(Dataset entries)
(** [text.replace(/(\r\n|\n|\r)/gm, '')]: at each position the pattern takes
    a carriage return with the line feed after it, or a single line feed,
    or a single carriage return. *)
Fixpoint strip_line_endings (text : string) : string :=
  match text with
  | EmptyString => EmptyString
  | String c rest =>
      if Ascii.eqb c CR then
        match rest with
        | String c' rest' =>
            if Ascii.eqb c' LF then strip_line_endings rest'
            else strip_line_endings rest
        | EmptyString => strip_line_endings rest
        end
      else if Ascii.eqb c LF then strip_line_endings rest
      else String c (strip_line_endings rest)
  end.

(** The handler of [streamSession.stdout]'s [data] event. *)
Definition on_stdout (s : StreamService) (data : string) : list relayed :=
  SocketEmit ("stream/" ++ cameraName s) (cameraName s) data
  :: (if JS.truthy (debug s)
      then [RelayLog Debug data (Some (cameraName s))]
      else []).

(** The handler of [streamSession.stderr]'s [data] event. *)
Definition on_stderr (s : StreamService) (data : string) : list relayed :=
  [RelayLog Error (strip_line_endings data) (Some (cameraName s))].

(** Two sessions that differ at most in their option set. *)
Definition same_but_flags (s s' : StreamService) : Prop :=
  videoProcessor s' = videoProcessor s
  /\ cameraName s' = cameraName s
  /\ debug s' = debug s
  /\ source (streamOptions s') = source (streamOptions s)
  /\ streamSession s' = streamSession s.

(** The fields that no event changes. *)
Definition fixed_fields (s : StreamService)
  : string * string * JS.value * sourceValue :=
  (videoProcessor s, cameraName s, debug s, source (streamOptions s)).

(** An object none of whose keys is an array index or [__proto__]. *)
Definition plain_keys (options : JS.object) : bool :=
  forallb (fun k => negb (JS.is_index k) && negb (k =? "__proto__"))
          (map fst options).

(** An element of [settings.cameras] that [find] passes over. *)
Definition passed_over (cameraName : string) (e : option cameraSetting)
  : Prop :=
  match e with
  | None => True
  | Some c => cs_name c <> JS.Str cameraName
  end.

(** ** Further sample data *)

Module Samples.

(** A camera with a video filter and a video map, audio off. *)
Definition filtered_camera : camera :=
  Camera "Garage"
    (VideoConfig "-i rtsp://192.168.0.11/live" (JS.Num 640) (JS.Num 480)
       (JS.Num 200) (JS.Num 10) (JS.Str "veryfast")
       (JS.Str "0:0") (JS.Str "0:1") (JS.Str "scale=640:480,fps=10")
       (JS.Bool false) (JS.Bool true)).

(** Settings in which no record is for "Front Door". *)
Definition db_others : list (option cameraSetting) :=
  [None; Some Examples.other_setting].

(** Two records for "Front Door"; the first one has audio off. *)
Definition db_twice : list (option cameraSetting) :=
  [None; Some Examples.other_setting; Some Examples.setting_off;
   Some Examples.setting_on].

(** Options that a caller merges in: a new flag and a new frame rate. *)
Definition tune : JS.object :=
  [("-tune", JS.Str "zerolatency"); ("-r", JS.Num 25)].

Definition only_new : JS.object :=
  [("-tune", JS.Str "zerolatency"); ("-g", JS.Num 30)].

(** A chunk of diagnostic output with both kinds of line ending. *)
Definition noisy : string :=
  "frame=1" ++ String CR (String LF ("frame=2" ++ String LF "done")).

End Samples.


(** * Properties *)

(** ** The model on the documented examples *)

Example split_spaces :
  JS.split " " "-i  rtsp://a" = ["-i"; ""; "rtsp://a"].
Proof. reflexivity. Qed.

Example split_empty : JS.split " " "" = [""].
Proof. reflexivity. Qed.

Example keys_indices_first :
  JS.keys [("-s", JS.Str "1x1"); ("10", JS.Null); ("-r", JS.Num 5);
           ("9", JS.Null); ("01", JS.Null)]
  = ["9"; "10"; "-s"; "-r"; "01"].
Proof. reflexivity. Qed.

Example quiet_flags :
  flags (constructor "ffmpeg" Examples.quiet_camera)
  = [("-s", JS.Str "1280x720"); ("-b:v", JS.Num 300); ("-r", JS.Num 15);
     ("-bf", JS.Num 0); ("-preset", JS.Str "ultrafast");
     ("-threads", JS.Str "1"); ("-loglevel", JS.Str "error")].
Proof. reflexivity. Qed.

Example override_flags :
  flags (configureStreamOptions Examples.db_on
           (constructor "ffmpeg" Examples.quiet_camera))
  = [("-s", JS.Str "640x480"); ("-b:v", JS.Num 300); ("-r", JS.Num 15);
     ("-bf", JS.Num 0); ("-preset", JS.Str "ultrafast");
     ("-threads", JS.Str "1"); ("-loglevel", JS.Str "error");
     ("-codec:a", JS.Str "mp2"); ("-ar", JS.Str "44100");
     ("-ac", JS.Str "1"); ("-b:a", JS.Str "128k")].
Proof. reflexivity. Qed.

Example bare_flag_is_emitted :
  spawnOptions ["-i"; "x"] [("-an", JS.Str "")]
  = [JS.Str "-i"; JS.Str "x"; JS.Str "-f"; JS.Str "mpegts";
     JS.Str "-codec:v"; JS.Str "mpeg1video"; JS.Str "-an";
     JS.Str "-q"; JS.Str "1"; JS.Str "-hide_banner";
     JS.Str "-max_muxing_queue_size"; JS.Str "1024"; JS.Str "-"].
Proof. reflexivity. Qed.

Example stop_then_exit :
  option_map (fun w => (streamSession (self w), sessions w, spawns (trace w),
                        releases (trace w)))
    (run Scenario.fresh
       [CallStart; CallStart; CallStop;
        Exit 0 JS.Null (JS.Str "SIGTERM"); CallStart])
  = Some (Some 1, SlotPool 1 1, 2, 1).
Proof. reflexivity. Qed.

(** ** Objects *)

Module JSFacts.
Import JS.

Lemma lookup_set_same k v o : lookup (set k v o) k = Some v.
Proof.
  induction o as [|[k' v'] o IH]; simpl.
  - now rewrite String.eqb_refl.
  - destruct (k' =? k) eqn:E; simpl.
    + now rewrite String.eqb_refl.
    + now rewrite E.
Qed.

Lemma lookup_set_other k v o k' : k <> k' -> lookup (set k v o) k' = lookup o k'.
Proof.
  intros Hne. induction o as [|[k0 v0] o IH]; simpl.
  - destruct (k =? k') eqn:E; [apply String.eqb_eq in E; contradiction|reflexivity].
  - destruct (k0 =? k) eqn:E; simpl.
    + apply String.eqb_eq in E; subst k0.
      destruct (k =? k') eqn:E'; [apply String.eqb_eq in E'; contradiction|reflexivity].
    + now rewrite IH.
Qed.

Lemma lookup_delete_same k o : lookup (delete k o) k = None.
Proof.
  induction o as [|[k0 v0] o IH]; simpl; [reflexivity|].
  destruct (k0 =? k) eqn:E; simpl; [assumption|now rewrite E].
Qed.

Lemma lookup_delete_other k o k' : k <> k' -> lookup (delete k o) k' = lookup o k'.
Proof.
  intros Hne. induction o as [|[k0 v0] o IH]; simpl; [reflexivity|].
  destruct (k0 =? k) eqn:E; simpl.
  - apply String.eqb_eq in E; subst k0.
    destruct (k =? k') eqn:E'; [apply String.eqb_eq in E'; contradiction|assumption].
  - now rewrite IH.
Qed.

Lemma lookup_None_iff o k : lookup o k = None <-> ~ In k (map fst o).
Proof.
  induction o as [|[k0 v0] o IH]; simpl; [tauto|].
  destruct (k0 =? k) eqn:E.
  - apply String.eqb_eq in E. split; [discriminate|intros Hn; exfalso; auto].
  - apply String.eqb_neq in E. rewrite IH. tauto.
Qed.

▸ **DESCRIPTION OF THE TASK**: What are the lines above, starting at the one with "Definition db_twice : list" and ending at the one with "Definition only_new : JS.object"? Give them again exactly, and only them.

▸ **RESPONSE BELOW**:
Definition db_twice : list (option cameraSetting) :=
  [None; Some Examples.other_setting; Some Examples.setting_off;
   Some Examples.setting_on].

(** Options that a caller merges in: a new flag and a new frame rate. *)
Definition tune : JS.object :=
  [("-tune", JS.Str "zerolatency"); ("-r", JS.Num 25)].

Definition only_new : JS.object :=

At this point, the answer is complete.